Though the CDC has told states to be ready to distribute a potential vaccine by late October, distribution logistics are still being worked out. Government experts are debating who should be first in line to receive a vaccine; once that’s decided, the government will need to plan how to deliver shots to those who need them first. All options are on the table.

“If ACIP [Advisory Committee on Immunization Practices] tells us we want us particularly to prioritize minority groups, we’d be looking to see where we could best access those groups,” Nancy Messonnier, director of the CDC’s National Center for Immunization and Respiratory Diseases, said at an ACIP meeting in June. “And that might be through federally qualified health centers or…maybe it’s in beauty salons or places where people tend to congregate.” Messonnier also said she could see vaccines being available at poultry plants to help reach essential workers.

The CDC hasn’t provided further details of specific locations where vaccines could be available, but did publish guidance on creating temporary coronavirus vaccine clinics at off-site locations. CDC vaccination distribution plans could also involve curbside clinics, mobile outreach units, or home visits. Separate CDC guidance references churches among the possible off-site clinic sites.

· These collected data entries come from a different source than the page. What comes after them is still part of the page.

Lemma coerced_rows_have_timestamps (E : Env) (l : list Row) (r : Row) :
  In r (ts_local (coerce_Query_Time E l)) \/ In r (it_local E l) ->
  exists t, Query_Time r = TStamp t.
Proof.
  assert (G : In r (it_local E l) -> exists t, Query_Time r = TStamp t).
  { unfold it_local, coerce_Query_Time, Pandas.dropna_Query_Time. intro H.
    apply in_map_iff in H. destruct H as (r1 & <- & H).
    apply in_map_iff in H. destruct H as (r0 & <- & H).
    apply filter_In in H. destruct H as [H N].
    apply in_map_iff in H. destruct H as (r2 & <- & H).
    simpl in *.
    destruct (Pandas.to_datetime E (Query_Time r2)) as [s|t|] eqn:Q;
      simpl in N; try discriminate.
    - destruct (Query_Time r2) as [s'| |]; simpl in Q; try discriminate.
      destruct (parse_datetime E s'); discriminate.
    - now exists t. }
  intros [H | H]; [|now apply G]. apply G. exact H.
Qed.

(** *** Distinct values and sorting *)

Section ListFacts.
Variable A : Type.
Variable eqb : A -> A -> bool.
Variable leb : A -> A -> bool.
Hypothesis eqb_refl : forall x, eqb x x = true.
Hypothesis eqb_trans : forall x y z, eqb x y = true -> eqb y z = true -> eqb x z = true.

Lemma unique_incl (l : list A) (x : A) : In x (unique eqb l) -> In x l.
Proof.
  revert x. induction l as [|a l IH]; intros x H; [exact H|].
  simpl in H. destruct H as [-> | H]; [now left|].
  apply filter_In in H. right. apply IH. tauto.
Qed.

Lemma unique_covers (l : list A) (x : A) :
  In x l -> exists y, In y (unique eqb l) /\ eqb y x = true.
Proof.
  induction l as [|a l IH]; intros H; [destruct H|].
  destruct H as [-> | H].
  - exists x. split; [now left | apply eqb_refl].
  - destruct (IH H) as (y & Hy & Hyx).
    destruct (eqb a y) eqn:Hay.
    + exists a. split; [now left | now apply eqb_trans with y].
    + exists y. split; [|exact Hyx]. simpl. right.
      apply filter_In. split; [exact Hy | now rewrite Hay].
Qed.

Lemma insert_sorted_In (x y : A) (l : list A) :
  In y (insert_sorted leb x l) <-> y = x \/ In y l.
Proof.
  induction l as [|a l IH]; simpl.
  - split; intros [H | H]; auto.
  - destruct (leb x a); simpl.
    + split; intros [H | H]; auto.
    + rewrite IH. split; intros H; tauto.
Qed.
(** * DA7280 haptic driver HAL: a shallow embedding of [da7280.c]

    The C driver talks to the chip through two platform routines,
    [i2c_register_read] and [i2c_register_write], and keeps its own state in
    the file-static [struct da7280_haptic haptic].  The embedding threads
    both through a small state monad: the driver state, and the log of every
    bus call issued so far.  The platform routines are an arbitrary function
    of that log, so that a statement proved for every [transport] holds for
    every behaviour of the chip and of the bus, failures included. *)

From Stdlib Require Import ZArith List Lia Bool.
Import ListNotations.
Open Scope Z_scope.

(** ** C integer types

    [u8], [u16] and [u32] are the conversions to [unsigned char],
    [unsigned short] and [unsigned int]. *)

Definition u8 (x : Z) : Z := x mod 256.
Definition u16 (x : Z) : Z := x mod 65536.
Definition u32 (x : Z) : Z := x mod 4294967296.

(** [c ? 1 : 0] *)
Definition tern (c : Z) : Z := if c =? 0 then 0 else 1.

(** ** Constants of [da7280_hal.h] *)

Definition EINVAL : Z := 1.
Definition EACCES : Z := 13.
Definition EBUSY : Z := 16.
Definition EIO : Z := 2.
Definition EOPNOTSUPP : Z := 95.
Definition SEQ_END : Z := 0xFFFF.
Definition DA7280_DELAY : Z := 0xFFFE.

Definition DA7280_VOLT_RATE_MAX : Z := 6000.
Definition DA7280_VOLT_STEP_uV : Z := 23400.
Definition DA7280_NOM_VOLT_DFT : Z := 0x6B.
Definition DA7280_IMAX_STEP : Z := 7200.
Definition DA7280_MIN_RESONAT_FREQ : Z := 50.
Definition DA7280_MAX_RESONAT_FREQ : Z := 300.
Definition DA7280_IMPD_MAX : Z := 50000.
Definition DA7280_IMPD_MIN : Z := 4000.
Definition DA7280_IMAX_LIMIT : Z := 252.
Definition DA7280_SNP_MEM_SIZE : Z := 100.
Definition IRQ_NUM : nat := 3.

(** [enum da7280_haptic_dev_t] and [enum da7280_op_mode] *)
Definition DA7280_LRA : Z := 0.
Definition DA7280_ERM_BAR : Z := 1.
Definition DA7280_ERM_COIN : Z := 2.

Definition DA7280_INACTIVE_MODE : Z := 0.
Definition DA7280_DRO_MODE : Z := 1.
Definition DA7280_PWM_MODE : Z := 2.
Definition DA7280_RTWM_MODE : Z := 3.
Definition DA7280_ETWM_MODE : Z := 4.
Definition DA7280_MODE_MAX : Z := 5.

It makes sense to adapt distribution to a community’s needs, says Kristen Ehresmann, director of infectious disease epidemiology, prevention, and control at Minnesota Department of Health. Vaccines could also be available at care homes or offices, she says: “The bottom line is, it’s not unusual if it will meet the needs of the community.”

Though the US has never distributed vaccines at beauty parlors before, the CDC has used barber shops to spread awareness about HIV prevention, under a program called “Cut for Life.” It can be valuable to go outside typical healthcare centers to reach those who are wary of US healthcare, says Ehresmann. “For many populations of color, they’ve experienced historical trauma as it relates to medical treatments and there’s very much a distrust of government,” she says. “If we’re going to be successful, we have to go to where they are and where they’re comfortable and work with their trusted leaders.”

The bottom line is, it’s not unusual if it will meet the needs of the community.

Broadly speaking, vaccine distribution works according to what health policy experts call a “pull or push” model, says Tinglong Dai, professor of operations management and business analytics at Johns Hopkins Carey Business School. US flu vaccines are typically distributed by the pull method, meaning healthcare providers request the number of vaccines they need according to patient demand.

But coronavirus vaccine distribution will be nationally coordinated, with a centralized distribution system that makes the push method more viable, says Dai, who works on influenza vaccine supply chains. The public sector can actively bring the vaccine to those in need, rather than waiting for people to seek them out. So far, the government has contracted pharmaceutical distribution company McKesson to handle logistics. The company will directly provide shots to vaccination sites under direction from the CDC.

Using community-based distribution locations does bring added challenges. Trained vaccinators may have to travel to these locations to deliver the shots, creating added transport logistics. And as these locations won’t have appropriate storage facilities, vaccines will have to be ferried back and forth on a daily basis.

There’s still no definitive agreement on how various at-risk demographics should be prioritized for Covid-19 vaccines, so it’s unclear which locations could be most useful. The very first recipients, at least, are likely to be straightforward: Front-line healthcare workers are widely expected to get the vaccine first, and can access vaccines from the hospitals where they work.